The HRRRE-based forecasts had the best ability to predict streamflow as indicated by the lowest average RPS of 0.32, and the best agreement between the predicted exceedance probabilities and the frequency that observed discharges exceeded these values. HRRRE likely performed better than HREF because it had lower predicted precipitation amounts for all of the probability of exceedance values examined, which were more similar to the observed rainfall. For HREF-based forecasts, the higher predicted precipitation amounts led to discharge forecasts that, on average, overpredicted the peak discharge. Finally, the NCRFC forecasts frequently underpredicted observed discharge, resulting in the worst RPSs and an increase in the number of times the observed discharges exceeded forecasted discharges associated with the exceedance probabilities. A case study focused on the 14 June Ames flood event suggests that the forecasting technique presented here may provide improved information compared to current forecasting methods to give emergency personnel and the public early information about the possibility of streamflow rises.
The discharge values associated with low probability of exceedance forecasts for both the HRRRE- and HREF-based forecasts were unreasonably large, with no observations having discharges as high as those predicted. The high rainfall amounts associated with low probabilities of exceedance are applied at all grid points within a basin, resulting in unreasonably high discharge forecasts. This problem was especially prevalent for the Root River, the largest basin examined, indicating that the overprediction worsens with basin size, as would be expected due to the application of the same exceedance amounts at all grid points in a basin.

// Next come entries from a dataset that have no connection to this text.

Lemma requireValidRoleDef_taken (st : State) (rd : RoleDef) (b : Z) :
  0 <= b -> roleFlag rd = 2 ^ b -> Z.testbit (freeRoleFlags st) b = false ->
  _requireValidRoleDef st rd = Revert ERR_ROLE_FLAG_TAKEN.
Proof.
  intros Hb Hflag Hfree. unfold _requireValidRoleDef. rewrite Hflag.
  assert (Hpos : 0 < 2 ^ b) by (by apply Z.pow_pos_nonneg).
  unfold checked_sub. replace (1 <=? 2 ^ b) with true by (symmetry; apply Z.leb_le; lia).
  cbn [bind].
  rewrite land_pow2_pred, Z.eqb_refl by done.
  cbn [require bind]. rewrite land_pow2_eq0, Hfree by done. done.
Qed.

Lemma requireValidRoleDef_free (st : State) (rd : RoleDef) (c : Z) :
  0 <= c -> roleFlag rd = 2 ^ c -> Z.testbit (freeRoleFlags st) c = true ->
  _requireValidRoleDef st rd <> Revert ERR_MALFORMED_ROLE_FLAG /\
  _requireValidRoleDef st rd <> Revert ERR_ROLE_FLAG_TAKEN /\
  (forall code, _requireValidRoleDef st rd <> Panic code).
Proof.
  intros Hc Hflag Hfree. unfold _requireValidRoleDef. rewrite Hflag.
  assert (Hpos : 0 < 2 ^ c) by (by apply Z.pow_pos_nonneg).
  unfold checked_sub. replace (1 <=? 2 ^ c) with true by (symmetry; apply Z.leb_le; lia).
  cbn [bind].
  rewrite land_pow2_pred, Z.eqb_refl by done.
  cbn [require bind]. rewrite land_pow2_eq0, Hfree by done. cbn [negb require bind].
  repeat match goal with
         | |- context [require ?c _] => destruct c; cbn [require bind]
         end;
    unfold ERR_MALFORMED_ROLE_FLAG, ERR_ROLE_FLAG_TAKEN, ERR_MALFORMED_ROLE_ID,
      ERR_ROLE_ID_TAKEN, ERR_SENIORS_MISSING, ERR_JUNIORS_MISSING, ERR_TOO_MANY_RULES;
    (split_and!; [discriminate .. | intros code; discriminate]).
Qed.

This problem could be reduced in the future by calibrating the probability of exceedance values, such as by adjusting them to match observed frequencies during a training period, or by decreasing rainfall amounts associated with given probabilities of exceedance so that the magnitude of the predicted discharges would be reduced, or by calibration of the streamflow forecasts related to the exceedance values themselves. Two simple preliminary tests applied to the streamflow forecasts resulted in improvements in skill for the HREF-based forecast, with smaller improvements for the HRRRE-based one. Another refinement that might improve this technique would be to use an analysis of the spatial distribution of QPE from multiple warm-season rainfall events to determine the typical areal pattern of precipitation. This analysis of the spatial distribution would require the ability to distinguish between different types of convective systems occurring in the model output. Then, the distribution pattern could be used to adjust the rainfall amounts associated with PQPF values over the basins. Combining these techniques would allow the use of multiple different exceedance values in the spatial averaging, instead of a single blanket exceedance probability. This would allow more accurate precipitation forcing to be fed into the hydrologic model during each timestep and take advantage of the presumed value added by the analysis that enters into the PQPF that is absent from the raw QPF members.